UCSB Hist 133C, L 16:
The Presence of the Nazi Past, 1945-1960s
by Prof. Marcuse, Feb. 11, 2004

How did Germans "come to terms" with events in the Nazi period?

  1. Some considerations
  2. First, spontaneous reactions, 1945ff
  3. The 1950s: repression or displacement?
  4. The 1960s: Anamnesis
  5. Friday: overcoming the 3 Myths (lecture 17)

Considerations 1: terminology

Vergangenheits - bewältigung: "past - mastering" (3 translations + new word:)
  1. mastery of the past (completed at some point)
  2. coming to terms with the past (on-going process; implies success)
  3. dealing with the past (most neutral)
  4. Theodore Adorno, 1959, new term: Aufarbeitung der Vergangenheit: "working through the past" (processing)

Considerations 2: perspective

Remember back to L2: What was Nazism?
And: how did Germans respond to its end?

  1. glory -> anger or regret about loss
  2. arrogance -> guilt or refusal to admit
  3. repression -> relief at removal of Nazis
  4. genocide -> fear of punishment, denial, and defensiveness about past behavior

1 & 2 felt by former Nazis
3 by opponents of Nazis
4 by Allies

"These shameful deeds: Your fault!"

Reactions to the Allies, 1945ff

My thesis: "the 3 founding myths"

Nov. 9, 1945 Speech by Dachau Mayor

Ladies and Gentlemen!
How peaceful life once was here! Dachau, once the epitome of rural stolidity and earthiness, closely bound to its artists and their noble cultural efforts for more than a century! To mention only a few of the names that carried Dachau's reputation into the world: Christian Morgenstern, ... Karl Spitzweg, Wilhelm Leibl, Lovis Corinth, [Max] Slevogt, ...
That was once our Dachau!
But then non-local sadists came and settled on the outskirts of our city, and with horror and fear we had to watch as they defiled the name Dachau in the eyes of the entire civilized world.
For twelve long years the concentration camp weighed like a nightmare upon us.
At the beginning sparse reports about the inmates of the camp leaked out to us. But after construction was complete the hermetic isolation left us with only dark premonitions about the fates and human suffering behind the concrete walls topped with barbed wire.
Dante's saying should have been written over the gate: "Abandon all hope, ye who enter!" We know that since 1940 alone at least 28,000 people died a miserable death. The lists show that 220,000 passed through the camp.
And the name of our beloved Dachau is associated with all of these cruelties!
But the real Dachau was different!
Today, with pure hearts and clean hands this "other Dachau" commemorates all of the victims whose blood has soaked our native soil and whose ash covers the paths within the camp.
You dead, however, who have been taken up by our native soil, rest there in peace! Your memory shall not only be honored by a monument of stone, but we will carry it in our hearts as long as the heavens allow us to breathe the air of freedom, and allow the sun of peace to shine.
And in the future Dachau shall once again become a center of true culture and respect for human rights, for the good of our city and all of humanity.

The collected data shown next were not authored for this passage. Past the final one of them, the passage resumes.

(** RunOnce performs one iteration of the recommender. The two deferred
    calls, [cancelFunc] and [timer.ObserveTotal], run last. *)
Definition RunOnce (r : recommender) : M recommender :=
  start <- time_Now ;;
  let ctxDeadline := Time_Add start checkpointsWriteTimeout in
  call LoadVPAs feeder_LoadVPAs ;;
  emit (ObserveStep "LoadVPAs") ;;
  call LoadPods feeder_LoadPods ;;
  emit (ObserveStep "LoadPods") ;;
  call LoadRealTimeMetrics feeder_LoadRealTimeMetrics ;;
  emit (ObserveStep "LoadMetrics") ;;
  UpdateVPAs ;;
  emit (ObserveStep "UpdateVPAs") ;;
  r <- MaintainCheckpoints r ctxDeadline minCheckpointsPerRun ;;
  emit (ObserveStep "MaintainCheckpoints") ;;
  r <- GarbageCollect r ;;
  emit (ObserveStep "GarbageCollect") ;;
  emit CancelContext ;;
  emit ObserveTotal ;;
  ret r.

End Routines.

End Recommender.

(* ================================================================== *)
(** * pkg/recommender: the factory and the main loop *)
(* ================================================================== *)

Module RecommenderMain.
Import Go K8s Recommender.
Local Open Scope string_scope.
Local Open Scope list_scope.

Section Main.
Variable Quantity : Type.
Context `{QuantityOps Quantity}.
Variable ResourcesAsResourceList : Resources -> ResourceList Quantity.
Variable ApplyVPAPolicy :
  K8s.RecommendedPodResources Quantity -> option (PodResourcePolicy Quantity) ->
  result (K8s.RecommendedPodResources Quantity).
Context `{Environment Quantity}.
Variable clock : nat -> Time.
Variable checkpointsWriteTimeout : Duration.
Variable minCheckpointsPerRun : Z.

(** [ClusterStateFeeder.InitFromCheckpoints] and
    [ClusterStateFeeder.InitFromHistoryProvider] (pkg/recommender/input). *)
Variable feeder_InitFromCheckpoints : @World Quantity _ -> @World Quantity _.
Variable feeder_InitFromHistoryProvider : @World Quantity _ -> @World Quantity _.

Local Notation "x <- c ;; k" := (bind c (fun x => k))
  (at level 61, c at next level, right associativity).
Local Notation "c ;; k" := (bind c (fun _ => k))
  (at level 61, right associativity).

(** RecommenderFactory makes instances of Recommender; here by the fields
    that are not interfaces. *)
Record RecommenderFactory := {
  CheckpointsGCInterval : Duration;
  UseCheckpoints : bool
}.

The 1950s: repression or displacement?
What's the difference, does it matter? (things that historians think about)

3 original myths evolve to fit new situation:

Germans as Victims (Opfer)

1983 satire of German national memorial

1983 satire of German national memorial
Two satirical cartoons about the planned German national war victims memorial in 1983.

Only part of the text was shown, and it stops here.